Rock Hill city officials plan to take over operation of two electrical substations currently under Duke Energy’s control in an effort to boost service reliability.
The company and the city were in talks earlier this year for Rock Hill to buy two substations after a series of equipment failures at a Duke-operated station knocked out power to thousands of utility customers.
But purchasing the transformers and equipment Duke uses at its substations is not in the best interest of the city, said Rock Hill Deputy City Manager Jimmy Bagley, who oversees utility services.
The city owns the land where two Duke substations sit. One is at an industrial park on Mount Gallant Road and the other is along Albright Road in southern Rock Hill.
Duke owns a third substation on Charlotte Avenue and the city owns one nearby.
Rock Hill already has plans to upgrade its Charlotte Avenue substation and stop using Duke’s.
Upgrading that substation equipment will cost as much as $1.5 million, Bagley said, but it could be as long as a year before all needed equipment arrives and work can be done.
If Duke is asked to remove its equipment from the Mount Gallant industrial park and from Albright Road, it will cost the city up to $2 million to replace it.
The city and Duke are still negotiating the changes, Bagley said, but the move for Rock Hill to operate its own transformers should improve quality for electric customers and give city employees direct access to equipment when problems occur.
Duke has “offered several options for increasing reliability” in Rock Hill, said company spokesman Ryan Mosier.
The company feels it has made improvements that have resulted in better service, he said, but it respects “the city’s right to build their own substations as an option.
“We understand the city wanting to own and operate their own facilities, and we will work with them to ensure a smooth transition if that’s the path they choose,” Mosier said.
Most of Rock Hill’s electricity supply comes from the Catawba Nuclear Station, which Duke manages.
Bagley and other city officials called a meeting with Duke this summer after some people became concerned about electrical reliability in Rock Hill.
Shortly after, Duke replaced the faulty transformer at one of its substations and widespread power outages in Rock Hill have since been curbed.
In an eight-month period between October 2012 and May 2013, Duke’s feed into one of its substations failed five times, city officials said. On average, 6,641 customers were without power each time.
Equipment failures weren’t the only problem Rock Hill officials said they noticed with Duke running three local substations.

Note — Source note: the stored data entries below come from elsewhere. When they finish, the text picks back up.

(** The leftmost non-overlapping matches.  [skip] counts the characters
    still covered by the match found last.  (Neither pattern of this
    file matches the empty text.) *)
Fixpoint finditer_from (r : pattern) (skip : nat) (s : list ascii)
    : list match_object :=
  match s with
  | [] => []
  | _ :: s' =>
      match skip with
      | S n => finditer_from r n s'
      | O =>
          match match_at r s with
          | Some m => m :: finditer_from r (span m - 1) s'
          | None => finditer_from r 0 s'
          end
      end
  end.

Definition finditer (r : pattern) (s : string) : list match_object :=
  finditer_from r 0 (list_ascii_of_string s).

Definition in_range (lo hi : ascii) (c : ascii) : bool :=
  (N_of_ascii lo <=? N_of_ascii c)%N && (N_of_ascii c <=? N_of_ascii hi)%N.

(** [\d] *)
Definition digit (c : ascii) : bool := in_range "0" "9" c.
(** [\w] *)
Definition word (c : ascii) : bool :=
  in_range "a" "z" c || in_range "A" "Z" c || digit c || Ascii.eqb c "_".
(** [\^] *)
Definition caret (c : ascii) : bool := Ascii.eqb c "^".

End Re.

(** [int(s)] for a text of decimal digits. *)
Definition int (s : string) : Z :=
  fold_left (fun acc c => 10 * acc + (Z.of_N (N_of_ascii c) - 48))
            (list_ascii_of_string s) 0.

(** [s[start:stop]] *)
Definition slice (s : string) (start stop : Z) : string :=
  let n := Z.of_nat (String.length s) in
  let clamp i := if i <? 0 then Z.max 0 (i + n) else Z.min i n in
  let a := clamp start in
  let b := clamp stop in
  String.substring (Z.to_nat a) (Z.to_nat (b - a)) s.

(** ** CIGAR strings *)

(** An operation as it sits in a CIGAR list: a plain id, or the
    [(name, id)] tuple stored in [_CIGAR_OPS]. *)
Inductive op_value : Type :=
| OpId (id : Z)
| OpTuple (name : string) (id : Z).

Definition _CIGAR_OPS : list (string * (string * Z)) :=
  [("M", ("BAM_CMATCH", 0)); ("I", ("BAM_CINS", 1)); ("D", ("BAM_CDEL", 2));
   ("N", ("BAM_CREF_SKIP", 3)); ("S", ("BAM_CSOFT_CLIP", 4));
   ("H", ("BAM_CHARD_CLIP", 5)); ("P", ("BAM_CPAD", 6)); ("=", ("BAM_CEQUAL", 7));
   ("X", ("BAM_CDIFF", 8)); ("B", ("BAM_CBACK", 9))].

Fixpoint dict_get {A} (d : list (string * A)) (key : string) : option A :=
  match d with
  | [] => None
  | (k, a) :: d' => if String.eqb k key then Some a else dict_get d' key
  end.

(** [(?P<n_op>\d+)(?P<op>\w)] *)
Definition cigar_re : Re.pattern :=
  Re.Cat (Re.Named "n_op" (Re.Plus Re.digit)) (Re.Named "op" (Re.Class Re.word)).

Definition result_bind {A B} (r : result A) (f : A -> result B) : result B :=
  match r with
  | Ok a => f a
  | Err e => Err e
  end.

Notation "x <-! r ;; k" := (result_bind r (fun x => k))
  (at level 100, r at next level, right associativity).

(** A group read from [groupdict()]; a group that took no part is [None]
    there, which neither [int] nor a dictionary of texts accepts. *)
Definition group_text (m : Re.match_object) (name : string) : result string :=
  match Re.group m name with
  | Some txt => Ok txt
  | None => Err (TypeError name)
  end.

Definition cigar_entry (cigar_op : Re.match_object) : result (op_value * Z) :=
  n_op <-! group_text cigar_op "n_op" ;;
  let n_ops := int n_op in
  key <-! group_text cigar_op "op" ;;
  match dict_get _CIGAR_OPS key with
  | Some (name, id) => Ok (OpTuple name id, n_ops)
  | None => Err (KeyError key)
  end.

Fixpoint parse_cigar_loop (ms : list Re.match_object)
    (cigar_array : list (op_value * Z)) : result (list (op_value * Z)) :=
  match ms with
  | [] => Ok cigar_array
  | cigar_op :: ms' =>
      entry <-! cigar_entry cigar_op ;;
      parse_cigar_loop ms' (cigar_array ++ [entry])
  end.

Definition parse_cigar (cigar_str : string) : result (list (op_value * Z)) :=
  parse_cigar_loop (Re.finditer cigar_re cigar_str) [].

(** [op in {...}] and [op == id]: a tuple equals no integer. *)
Definition op_eq (op : op_value) (id : Z) : bool :=
  match op with
  | OpId i => i =? id
  | OpTuple _ _ => false
  end.
Definition op_in (op : op_value) (ids : list Z) : bool := existsb (op_eq op) ids.

(** A scanned token whose character is not a key of [_CIGAR_OPS]. *)
Definition unknown_op (m : Re.match_object) : Prop :=
  exists key, Re.group m "op" = Some key /\ dict_get _CIGAR_OPS key = None.

(** What [groupdict()] holds after a match of the CIGAR pattern. *)
Definition both_groups (m : Re.match_object) : Prop :=
  exists n_op op, Re.groupdict m = [("op", op); ("n_op", n_op)].
(** The completion check that ends both callbacks. *)
Definition check_completion (self : Orchestrator) : Orchestrator :=
  if batch_finished self then set_batch_completion_evt true self else self.

(** The object after the merge of a failure callback that is not dropped. *)
Definition failure_merged (filepath : string) (result : WorkItemResult)
    (self : Orchestrator) : Orchestrator :=
  set_work_results
    (<[filepath := Some (merged (_work_results self !! filepath) result)]>
       (_work_results self))
    (set__cnt_work_failure_cb (__cnt_work_failure_cb self + 1) self).

(** Whether a failure callback grants another attempt: the result can be
    retried and the merged attempts, less one, are below the maximum. *)
Definition retry_granted (MAX : Z) (filepath : string) (result : WorkItemResult)
    (self : Orchestrator) : bool :=
  can_retry result
  && bool_decide (attempts (merged (_work_results self !! filepath) result) - 1 < MAX).

(** [work] put back at the end of the queue. *)
Definition requeued (work : WorkItemRequest) (self : Orchestrator) : Orchestrator :=
  set_file_queue_size (_file_queue_size self + 1)
    (set_file_queue (_file_queue self ++ [work]) self).

(** [filepath] taken out of both dictionaries. *)
Definition no_longer_in_progress (filepath : string) (self : Orchestrator) : Orchestrator :=
  set_in_progress_owner (delete filepath (_in_progress_owner self))
    (set_in_progress (dict_del filepath (_in_progress self)) self).

(** What the guarded [self._config_notifier.stop()] of [request_stop]
    leaves in [_config_notifier], and the errno it lets escape, if any. *)
Definition config_notifier_after_stop (self : Orchestrator) : option ThreadedNotifier :=
  match _config_notifier self with
  | Some notifier =>
      match stop_errno notifier with
      | None => None
      | Some _ => Some notifier
      end
  | None => None
  end.

Definition config_notifier_stop_escapes (self : Orchestrator) : option Z :=
  match _config_notifier self with
  | Some notifier =>
      match stop_errno notifier with
      | Some errno => if bool_decide (errno ≠ EBADF) then Some errno else None
      | None => None
      end
  | None => None
  end.

(** The object after a [request_stop] of the creator process that gets
    through. *)
Definition stopped (self : Orchestrator) : Orchestrator :=
  set_run_summary_thread_gate true
    (set_endpoint_managers (em_request_stop <$> _endpoint_managers self)
       (set_batch_completion_evt true
          (set_submission_que (_submission_que self ++ [None])
             (set_file_queue_size
                (_file_queue_size self - Z.of_nat (Z.to_nat (_file_queue_size self)))
                (set_file_queue
                   (drop (Z.to_nat (_file_queue_size self)) (_file_queue self))
                   (set_stop_requested true
                      (set_config_notifier (config_notifier_after_stop self) self))))))).

(** The object a summary write is given, as [write_summary_information]
    builds it from its snapshot. *)
Definition summary_json (log_conclusion_msg : bool) (self : Orchestrator) : SummaryJson :=
  match _summarizer self with
  | Some summarizer =>
      RunSummary summarizer (_work_results self) (_file_queue_size self)
        (length (_in_progress self)) (length (_endpoint_managers self))
        log_conclusion_msg
  | None => EmptySummary
  end.

(** The exception a summary write fails with, if it fails: what the
    writer in charge raises, the benign [BatchNotFoundException] of the
    status provider set aside. *)
Definition summary_write_failure (writers : SummaryWriters) (write_retries : Z)
    (log_conclusion_msg : bool) (self : Orchestrator) : option Exception :=
  if truthy (_singleton_run_summary_path self) then
    write_json_file_atomic writers (summary_json log_conclusion_msg self)
      (default "" (_singleton_run_summary_path self)) write_retries
  else
    match set_run_summary writers (_on_batch_id self)
            (summary_json log_conclusion_msg self) with
    | Some BatchNotFoundException => None
    | answer => answer
    end.

(** Whether the master loop asks for the conclusion message in its final
    summary: only without a singleton run summary. *)
Definition final_summary_logs_conclusion (self : Orchestrator) : bool :=
  bool_decide (_singleton_run_summary_path self = None).

(** The status checker and the work item processor that a hot swap picks
    for the batch type at hand. *)
Definition ep_status_checker_for (self : Orchestrator) : string :=
  match _on_batch_type self with
  | None => UnknownEndpointStatusChecker
  | Some t => get_endpoint_status_checker t
  end.

Definition work_item_processor_for (self : Orchestrator) : string :=
  match _on_batch_type self with
  | None => StubWorkItemProcessor
  | Some t => get_work_item_processor t
  end.

(** The diff of a hot swap run on [self]: its result is the pair of
    [deleted_managers] and [new_em_objs]. *)
Definition hotswap_diff (valid_endpoint_config : gmap string string -> bool)
    (config_data : list (string * gmap string string)) (self : Orchestrator)
    : Run (gmap string EndpointManager * list EndpointManager) :=
  diff_configuration valid_endpoint_config (_endpoint_generation self)
    (ep_status_checker_for self) (work_item_processor_for self) config_data
    (managers_by_endpoint_name (_endpoint_managers self)) [] self.

(** Whether the manager that owns [filepath] is being deleted. *)
Definition owner_deleted (deleted_managers : gmap string EndpointManager)
    (self : Orchestrator) (filepath : string) : bool :=
  match _in_progress_owner self !! filepath with
  | Some owner => bool_decide (is_Some (deleted_managers !! endpoint_name owner))
  | None => false
  end.

(** The bindings of [_in_progress] that a hot swap frees. *)
Definition unassigned (deleted_managers : gmap string EndpointManager)
    (self : Orchestrator) : list (string * WorkItemRequest) :=
  filter (fun kv => owner_deleted deleted_managers self kv.1 = true) (_in_progress self).

(** The bindings of [_in_progress] that a hot swap leaves in place. *)
Definition kept_in_progress (deleted_managers : gmap string EndpointManager)
    (self : Orchestrator) : list (string * WorkItemRequest) :=
  filter (fun kv => owner_deleted deleted_managers self kv.1 = false) (_in_progress self).

(** The object after a hot swap that deletes [deleted_managers] and
    starts [new_em_objs]. *)
Definition swapped (deleted_managers : gmap string EndpointManager)
    (new_em_objs : list EndpointManager) (self : Orchestrator) : Orchestrator :=
  let moved := unassigned deleted_managers self in
  set_endpoint_managers
    (em_set_endpoint_status_checker (ep_status_checker_for self)
       <$> (filter (fun em => ¬ is_Some (deleted_managers !! endpoint_name em))
              ((fun m =>
                  if bool_decide (is_Some (deleted_managers !! endpoint_name m))
                  then em_request_stop m else m) <$> _endpoint_managers self)
            ++ (em_start <$> new_em_objs))%list)
    (set_in_progress_owner
       (foldl (fun d kv => delete kv.1 d) (_in_progress_owner self) moved)
       (set_in_progress (kept_in_progress deleted_managers self)
          (set_file_queue_size (_file_queue_size self + Z.of_nat (length moved))
             (set_file_queue (_file_queue self ++ moved.*2)
                (set_old_managers
                   (_old_managers self
                    ∪ list_to_set
                        (name <$> filter
                           (fun m => is_Some (deleted_managers !! endpoint_name m))
                           (_endpoint_managers self)))
                   (set_endpoint_generation (_endpoint_generation self + 1) self)))))).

The company’s response time when problems happened often prolonged customers’ wait to have power restored, Bagley has said.
After the initial summer meeting, Duke said it would install alarms at one of its substations and send a service technician to the scene as soon as possible if problems occurred.
The city of Rock Hill has alarms installed at its substations and the majority of workers on its repair crews live locally.
Bagley isn’t sure, he said, why leaders originally decided to choose Duke or any other company to run substations on city-owned land while Rock Hill acted as a municipal electricity provider.
The city of Rock Hill has operated its own utility division for more than 100 years. When the current substations came online, he said, most cities weren’t in the business of owning their own transformers, which may be one reason Rock Hill operates in conjunction with Duke.
Investing in six city-owned electrical substations – with two new substations planned – will improve Rock Hill’s overall utility service, Bagley said this week.
The money to pay for the improvements will come primarily from two sources but future rate increases won’t be one of them, he said.
Several years ago, the Rock Hill City Council approved an electric rate increase specifically for capital projects. At other times, the council has raised customers’ rates because Rock Hill’s cost to buy the power from its supplier has gone up.
The one-time rate increase – intended to start raising the money for major projects – will help pay for upcoming substation costs, Bagley said.
In addition taking over Duke’s sites, Rock Hill has plans for two new substations – one on Stewart Avenue near downtown and one in Riverwalk, a residential, industrial and recreational development near Interstate 77 and Cherry Road.
New substations cost up to $2.5 million to build.
The downtown electrical facility will serve anticipated new business customers in Rock Hill’s “Knowledge Park” – a planned development marketed as transforming the city’s former textile area.
The Riverwalk substation will serve numerous homes, industrial and commercial businesses and attractions such as the city’s cycling venues.
Rock Hill will see savings, Bagley said, from not paying Duke for its substations under a leasing agreement.
Those savings can be used to build and maintain city-owned substations, he said.
Rock Hill likely will borrow money to pay for the substation projects, he said, but the price customers pay for electricity should not be negatively affected.
While the transition between Duke and Rock Hill takes place, Bagley says customers won’t see power interruptions.
Electric customers “should never know the difference,” he said, adding that customers will be shifted to alternate substations for power if their normal substation is under construction.